What needs to be done
Reproduce word for word the lines between those holding "Lemma set_state_sequence_flag values" and "Lemma update_state_Some_flag self", inclusive, and nothing else from the data below.
++++ Data under study
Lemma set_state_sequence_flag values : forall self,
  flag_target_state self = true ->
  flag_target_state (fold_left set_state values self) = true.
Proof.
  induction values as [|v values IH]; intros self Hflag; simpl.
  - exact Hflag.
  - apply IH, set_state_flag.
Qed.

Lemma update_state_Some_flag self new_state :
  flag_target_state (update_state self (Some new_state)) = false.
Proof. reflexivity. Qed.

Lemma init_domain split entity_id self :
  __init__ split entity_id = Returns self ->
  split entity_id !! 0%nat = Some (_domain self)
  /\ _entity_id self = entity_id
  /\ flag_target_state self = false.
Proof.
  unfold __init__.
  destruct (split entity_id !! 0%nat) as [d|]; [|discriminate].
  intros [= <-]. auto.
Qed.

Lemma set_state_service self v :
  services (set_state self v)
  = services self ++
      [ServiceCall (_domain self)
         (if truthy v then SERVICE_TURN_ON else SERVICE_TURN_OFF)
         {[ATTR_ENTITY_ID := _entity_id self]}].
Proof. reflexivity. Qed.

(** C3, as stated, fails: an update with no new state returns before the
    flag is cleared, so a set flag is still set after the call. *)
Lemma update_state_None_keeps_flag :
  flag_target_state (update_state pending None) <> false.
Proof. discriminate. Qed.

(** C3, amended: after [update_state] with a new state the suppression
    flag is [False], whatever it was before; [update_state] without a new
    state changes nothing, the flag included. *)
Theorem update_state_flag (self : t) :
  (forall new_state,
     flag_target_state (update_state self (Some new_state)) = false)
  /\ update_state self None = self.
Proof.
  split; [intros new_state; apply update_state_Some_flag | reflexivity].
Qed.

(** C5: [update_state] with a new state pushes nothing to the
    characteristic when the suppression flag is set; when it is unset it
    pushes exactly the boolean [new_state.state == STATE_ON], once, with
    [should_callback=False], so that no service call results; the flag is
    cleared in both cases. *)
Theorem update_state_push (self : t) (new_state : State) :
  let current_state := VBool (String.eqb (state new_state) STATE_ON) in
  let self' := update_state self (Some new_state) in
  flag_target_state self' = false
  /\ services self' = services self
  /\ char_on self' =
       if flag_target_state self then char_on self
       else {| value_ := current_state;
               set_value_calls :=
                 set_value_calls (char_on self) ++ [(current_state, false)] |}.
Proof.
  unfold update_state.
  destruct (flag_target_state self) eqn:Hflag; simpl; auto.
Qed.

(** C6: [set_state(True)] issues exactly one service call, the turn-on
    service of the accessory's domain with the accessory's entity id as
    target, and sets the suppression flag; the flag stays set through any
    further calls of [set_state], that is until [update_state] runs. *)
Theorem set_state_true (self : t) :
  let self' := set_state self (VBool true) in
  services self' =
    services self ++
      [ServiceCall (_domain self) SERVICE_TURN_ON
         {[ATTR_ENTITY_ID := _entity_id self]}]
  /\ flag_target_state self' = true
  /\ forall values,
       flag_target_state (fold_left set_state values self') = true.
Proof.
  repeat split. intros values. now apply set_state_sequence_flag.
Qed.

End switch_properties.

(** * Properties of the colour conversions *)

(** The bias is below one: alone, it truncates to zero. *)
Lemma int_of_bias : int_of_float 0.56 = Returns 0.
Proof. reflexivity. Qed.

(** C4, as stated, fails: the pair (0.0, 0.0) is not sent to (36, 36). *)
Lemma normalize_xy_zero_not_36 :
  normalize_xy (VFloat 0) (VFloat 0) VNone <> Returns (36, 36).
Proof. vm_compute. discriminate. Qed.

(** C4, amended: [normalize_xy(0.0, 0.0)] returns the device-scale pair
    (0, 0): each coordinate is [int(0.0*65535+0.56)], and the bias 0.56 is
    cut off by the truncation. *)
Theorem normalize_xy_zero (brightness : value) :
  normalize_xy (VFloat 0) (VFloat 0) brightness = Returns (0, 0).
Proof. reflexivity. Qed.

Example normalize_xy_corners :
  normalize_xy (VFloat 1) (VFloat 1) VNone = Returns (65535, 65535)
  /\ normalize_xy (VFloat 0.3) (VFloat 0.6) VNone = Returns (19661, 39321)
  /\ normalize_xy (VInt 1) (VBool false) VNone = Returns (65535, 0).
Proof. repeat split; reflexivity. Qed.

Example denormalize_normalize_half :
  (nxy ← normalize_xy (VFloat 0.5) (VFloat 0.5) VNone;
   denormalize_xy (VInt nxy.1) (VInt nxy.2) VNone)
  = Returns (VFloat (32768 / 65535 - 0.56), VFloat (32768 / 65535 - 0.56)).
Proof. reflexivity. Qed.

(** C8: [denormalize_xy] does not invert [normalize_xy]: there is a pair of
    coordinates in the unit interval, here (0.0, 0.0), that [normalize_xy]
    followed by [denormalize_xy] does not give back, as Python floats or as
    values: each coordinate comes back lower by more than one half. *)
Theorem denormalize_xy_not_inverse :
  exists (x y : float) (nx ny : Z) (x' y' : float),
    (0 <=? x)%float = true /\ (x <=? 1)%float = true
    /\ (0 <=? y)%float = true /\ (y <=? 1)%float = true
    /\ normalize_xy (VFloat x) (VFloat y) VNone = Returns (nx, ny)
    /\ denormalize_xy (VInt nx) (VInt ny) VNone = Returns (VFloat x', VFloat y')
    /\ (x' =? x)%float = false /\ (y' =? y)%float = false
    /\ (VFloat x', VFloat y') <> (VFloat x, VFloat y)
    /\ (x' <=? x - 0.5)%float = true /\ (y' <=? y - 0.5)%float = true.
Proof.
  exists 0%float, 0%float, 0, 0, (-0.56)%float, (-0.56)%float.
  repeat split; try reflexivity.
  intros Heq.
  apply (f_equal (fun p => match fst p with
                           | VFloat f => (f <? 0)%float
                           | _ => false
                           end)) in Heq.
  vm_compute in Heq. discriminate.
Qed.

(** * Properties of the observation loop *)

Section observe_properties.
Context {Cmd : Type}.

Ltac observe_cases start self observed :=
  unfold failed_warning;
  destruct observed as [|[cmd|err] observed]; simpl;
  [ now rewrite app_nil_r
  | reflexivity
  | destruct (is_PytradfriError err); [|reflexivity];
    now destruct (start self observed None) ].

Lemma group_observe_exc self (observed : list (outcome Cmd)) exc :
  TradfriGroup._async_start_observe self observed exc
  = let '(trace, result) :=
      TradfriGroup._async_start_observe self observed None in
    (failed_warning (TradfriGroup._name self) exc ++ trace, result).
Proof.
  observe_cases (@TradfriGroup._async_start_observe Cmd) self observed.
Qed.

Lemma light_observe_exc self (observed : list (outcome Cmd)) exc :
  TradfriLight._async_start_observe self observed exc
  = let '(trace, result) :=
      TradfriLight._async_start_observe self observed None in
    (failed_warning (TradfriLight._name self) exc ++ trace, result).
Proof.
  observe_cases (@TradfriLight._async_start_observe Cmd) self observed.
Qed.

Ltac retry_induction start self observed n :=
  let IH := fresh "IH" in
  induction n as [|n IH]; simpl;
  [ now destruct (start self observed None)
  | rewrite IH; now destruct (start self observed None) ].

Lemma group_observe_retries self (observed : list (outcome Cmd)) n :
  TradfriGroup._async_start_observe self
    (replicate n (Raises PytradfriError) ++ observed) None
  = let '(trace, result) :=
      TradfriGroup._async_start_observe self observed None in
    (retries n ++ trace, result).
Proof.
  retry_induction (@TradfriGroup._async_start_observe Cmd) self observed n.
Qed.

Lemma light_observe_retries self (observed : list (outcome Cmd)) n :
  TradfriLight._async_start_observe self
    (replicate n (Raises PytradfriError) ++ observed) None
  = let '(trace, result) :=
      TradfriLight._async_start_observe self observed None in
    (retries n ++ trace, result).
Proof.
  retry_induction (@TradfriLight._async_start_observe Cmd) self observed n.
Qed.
++++++++
++++ Data under study
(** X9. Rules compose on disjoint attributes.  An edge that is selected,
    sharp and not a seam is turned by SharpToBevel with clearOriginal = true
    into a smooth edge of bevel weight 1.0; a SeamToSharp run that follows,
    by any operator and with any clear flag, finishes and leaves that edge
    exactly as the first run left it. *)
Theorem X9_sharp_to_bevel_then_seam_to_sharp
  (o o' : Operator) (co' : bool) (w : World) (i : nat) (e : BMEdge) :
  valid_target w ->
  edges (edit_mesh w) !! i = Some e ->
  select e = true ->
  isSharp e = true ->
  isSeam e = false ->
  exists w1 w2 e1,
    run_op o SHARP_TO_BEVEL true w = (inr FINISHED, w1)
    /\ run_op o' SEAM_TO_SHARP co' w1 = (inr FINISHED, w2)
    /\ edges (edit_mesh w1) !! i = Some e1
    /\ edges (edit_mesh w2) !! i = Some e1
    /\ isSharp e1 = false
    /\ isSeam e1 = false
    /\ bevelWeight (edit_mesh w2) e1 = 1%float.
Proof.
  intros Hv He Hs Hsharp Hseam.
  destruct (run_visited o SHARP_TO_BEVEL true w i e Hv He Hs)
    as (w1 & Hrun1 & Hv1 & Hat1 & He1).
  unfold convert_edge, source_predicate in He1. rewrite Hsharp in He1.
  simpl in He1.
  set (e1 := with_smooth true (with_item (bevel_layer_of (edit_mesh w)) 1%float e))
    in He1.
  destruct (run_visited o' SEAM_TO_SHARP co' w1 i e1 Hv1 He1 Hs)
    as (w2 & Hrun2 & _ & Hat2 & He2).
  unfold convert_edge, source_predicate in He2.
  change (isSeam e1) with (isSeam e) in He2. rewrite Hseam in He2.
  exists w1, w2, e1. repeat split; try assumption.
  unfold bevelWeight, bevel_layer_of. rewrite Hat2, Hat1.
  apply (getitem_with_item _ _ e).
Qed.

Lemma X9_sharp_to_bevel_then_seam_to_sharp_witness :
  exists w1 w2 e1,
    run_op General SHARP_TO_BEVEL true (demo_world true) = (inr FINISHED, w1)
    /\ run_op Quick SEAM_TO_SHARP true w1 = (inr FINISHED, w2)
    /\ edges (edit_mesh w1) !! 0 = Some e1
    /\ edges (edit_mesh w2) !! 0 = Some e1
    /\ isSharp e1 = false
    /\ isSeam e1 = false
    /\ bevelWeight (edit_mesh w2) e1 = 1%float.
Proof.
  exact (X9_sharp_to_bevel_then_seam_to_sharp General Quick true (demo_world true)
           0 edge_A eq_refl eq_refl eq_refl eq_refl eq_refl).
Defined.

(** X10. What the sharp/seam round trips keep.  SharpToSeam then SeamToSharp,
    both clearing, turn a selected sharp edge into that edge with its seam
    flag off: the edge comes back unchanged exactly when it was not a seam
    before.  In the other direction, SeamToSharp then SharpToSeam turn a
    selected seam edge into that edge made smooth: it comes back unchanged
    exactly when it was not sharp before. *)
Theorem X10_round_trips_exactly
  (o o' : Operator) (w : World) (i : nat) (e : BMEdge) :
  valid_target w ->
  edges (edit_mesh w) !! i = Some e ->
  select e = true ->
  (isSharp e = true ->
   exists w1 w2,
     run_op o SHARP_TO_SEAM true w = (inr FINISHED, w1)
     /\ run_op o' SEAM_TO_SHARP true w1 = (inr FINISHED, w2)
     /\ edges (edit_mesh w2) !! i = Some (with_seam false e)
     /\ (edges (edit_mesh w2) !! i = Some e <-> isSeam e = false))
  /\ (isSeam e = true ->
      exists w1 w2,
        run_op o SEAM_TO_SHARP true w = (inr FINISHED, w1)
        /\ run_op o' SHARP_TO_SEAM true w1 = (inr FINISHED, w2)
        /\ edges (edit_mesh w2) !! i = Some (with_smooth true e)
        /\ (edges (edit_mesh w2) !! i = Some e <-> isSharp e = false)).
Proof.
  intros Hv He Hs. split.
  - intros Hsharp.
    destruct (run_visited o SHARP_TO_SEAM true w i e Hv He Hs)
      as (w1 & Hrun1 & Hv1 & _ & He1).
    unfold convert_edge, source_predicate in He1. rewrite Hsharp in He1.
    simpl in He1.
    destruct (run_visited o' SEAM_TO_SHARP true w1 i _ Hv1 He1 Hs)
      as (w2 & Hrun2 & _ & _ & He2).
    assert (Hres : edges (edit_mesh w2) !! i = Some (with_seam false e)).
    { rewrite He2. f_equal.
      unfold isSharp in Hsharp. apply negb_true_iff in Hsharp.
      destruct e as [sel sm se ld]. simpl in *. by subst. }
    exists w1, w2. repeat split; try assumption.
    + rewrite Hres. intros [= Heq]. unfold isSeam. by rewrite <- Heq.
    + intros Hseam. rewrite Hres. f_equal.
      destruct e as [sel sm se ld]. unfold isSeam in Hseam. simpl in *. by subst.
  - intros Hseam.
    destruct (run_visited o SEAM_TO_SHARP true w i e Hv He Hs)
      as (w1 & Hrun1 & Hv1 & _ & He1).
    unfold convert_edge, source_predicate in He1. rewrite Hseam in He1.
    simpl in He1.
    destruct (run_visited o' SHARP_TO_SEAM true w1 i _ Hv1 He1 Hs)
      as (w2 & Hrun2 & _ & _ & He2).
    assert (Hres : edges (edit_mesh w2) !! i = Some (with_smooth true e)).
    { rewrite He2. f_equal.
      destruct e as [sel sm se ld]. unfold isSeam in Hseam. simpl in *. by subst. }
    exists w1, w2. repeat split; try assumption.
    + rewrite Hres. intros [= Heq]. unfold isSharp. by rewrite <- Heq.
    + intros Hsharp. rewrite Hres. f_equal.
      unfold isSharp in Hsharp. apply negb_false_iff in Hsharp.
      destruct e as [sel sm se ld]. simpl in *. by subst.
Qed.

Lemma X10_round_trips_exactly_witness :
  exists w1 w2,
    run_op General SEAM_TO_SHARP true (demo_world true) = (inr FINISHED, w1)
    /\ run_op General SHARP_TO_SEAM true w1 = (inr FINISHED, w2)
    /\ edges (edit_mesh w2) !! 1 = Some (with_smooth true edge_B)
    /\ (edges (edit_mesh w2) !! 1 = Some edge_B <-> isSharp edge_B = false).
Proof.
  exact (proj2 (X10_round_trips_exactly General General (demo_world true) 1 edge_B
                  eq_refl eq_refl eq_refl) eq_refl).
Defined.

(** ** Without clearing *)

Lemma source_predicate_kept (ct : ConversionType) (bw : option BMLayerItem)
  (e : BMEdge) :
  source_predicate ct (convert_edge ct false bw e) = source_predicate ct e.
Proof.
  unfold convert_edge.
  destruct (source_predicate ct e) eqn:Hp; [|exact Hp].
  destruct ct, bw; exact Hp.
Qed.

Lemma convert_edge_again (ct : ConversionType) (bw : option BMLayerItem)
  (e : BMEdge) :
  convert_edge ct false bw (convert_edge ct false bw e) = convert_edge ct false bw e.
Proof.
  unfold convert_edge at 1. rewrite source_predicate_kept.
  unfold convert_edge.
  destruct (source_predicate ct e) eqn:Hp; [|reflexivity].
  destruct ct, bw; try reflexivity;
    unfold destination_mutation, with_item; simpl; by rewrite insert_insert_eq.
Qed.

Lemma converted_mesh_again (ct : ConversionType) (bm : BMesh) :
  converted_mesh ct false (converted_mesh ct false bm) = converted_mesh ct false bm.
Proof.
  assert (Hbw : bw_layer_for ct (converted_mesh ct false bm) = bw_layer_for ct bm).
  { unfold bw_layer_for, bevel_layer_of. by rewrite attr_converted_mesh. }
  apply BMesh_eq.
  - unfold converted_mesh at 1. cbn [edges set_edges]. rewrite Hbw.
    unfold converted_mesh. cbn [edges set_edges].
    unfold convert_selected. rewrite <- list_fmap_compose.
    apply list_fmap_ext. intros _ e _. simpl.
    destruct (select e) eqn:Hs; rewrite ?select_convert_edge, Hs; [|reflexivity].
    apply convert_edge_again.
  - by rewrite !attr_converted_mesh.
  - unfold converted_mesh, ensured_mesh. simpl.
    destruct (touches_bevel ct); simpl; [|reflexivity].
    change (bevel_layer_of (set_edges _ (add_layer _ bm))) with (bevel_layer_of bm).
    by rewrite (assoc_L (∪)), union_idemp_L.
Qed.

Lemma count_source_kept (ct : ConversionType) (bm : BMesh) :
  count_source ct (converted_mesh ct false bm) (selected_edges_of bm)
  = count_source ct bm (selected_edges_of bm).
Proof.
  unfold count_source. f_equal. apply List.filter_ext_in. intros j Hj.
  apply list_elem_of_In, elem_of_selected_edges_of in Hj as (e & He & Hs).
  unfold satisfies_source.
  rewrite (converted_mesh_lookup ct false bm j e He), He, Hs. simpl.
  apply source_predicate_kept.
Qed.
++++++++
++++ Data under study
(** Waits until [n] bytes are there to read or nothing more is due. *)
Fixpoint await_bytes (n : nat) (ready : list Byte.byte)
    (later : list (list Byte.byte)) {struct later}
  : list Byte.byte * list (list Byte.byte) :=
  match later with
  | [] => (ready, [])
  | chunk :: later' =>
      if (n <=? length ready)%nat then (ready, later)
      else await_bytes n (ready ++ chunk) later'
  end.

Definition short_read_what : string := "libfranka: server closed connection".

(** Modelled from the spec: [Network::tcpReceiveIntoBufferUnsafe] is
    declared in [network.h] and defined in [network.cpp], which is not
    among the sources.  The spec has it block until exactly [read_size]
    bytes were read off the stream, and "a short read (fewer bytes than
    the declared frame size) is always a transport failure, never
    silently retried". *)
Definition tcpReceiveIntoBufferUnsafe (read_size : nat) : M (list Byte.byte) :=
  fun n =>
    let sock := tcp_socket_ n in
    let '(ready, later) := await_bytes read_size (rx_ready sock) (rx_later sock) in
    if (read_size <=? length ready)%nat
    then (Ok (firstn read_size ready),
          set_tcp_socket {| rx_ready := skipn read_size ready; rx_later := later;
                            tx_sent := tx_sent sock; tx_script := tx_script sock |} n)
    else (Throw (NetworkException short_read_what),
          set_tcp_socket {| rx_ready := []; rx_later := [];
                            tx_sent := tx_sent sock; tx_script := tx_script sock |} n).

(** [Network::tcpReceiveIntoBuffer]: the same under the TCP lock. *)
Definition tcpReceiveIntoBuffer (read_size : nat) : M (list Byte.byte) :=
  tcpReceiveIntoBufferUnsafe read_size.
++++++++
Task response
Lemma set_state_sequence_flag values : forall self,
  flag_target_state self = true ->
  flag_target_state (fold_left set_state values self) = true.
Proof.
  induction values as [|v values IH]; intros self Hflag; simpl.
  - exact Hflag.
  - apply IH, set_state_flag.
Qed.

Lemma update_state_Some_flag self new_state :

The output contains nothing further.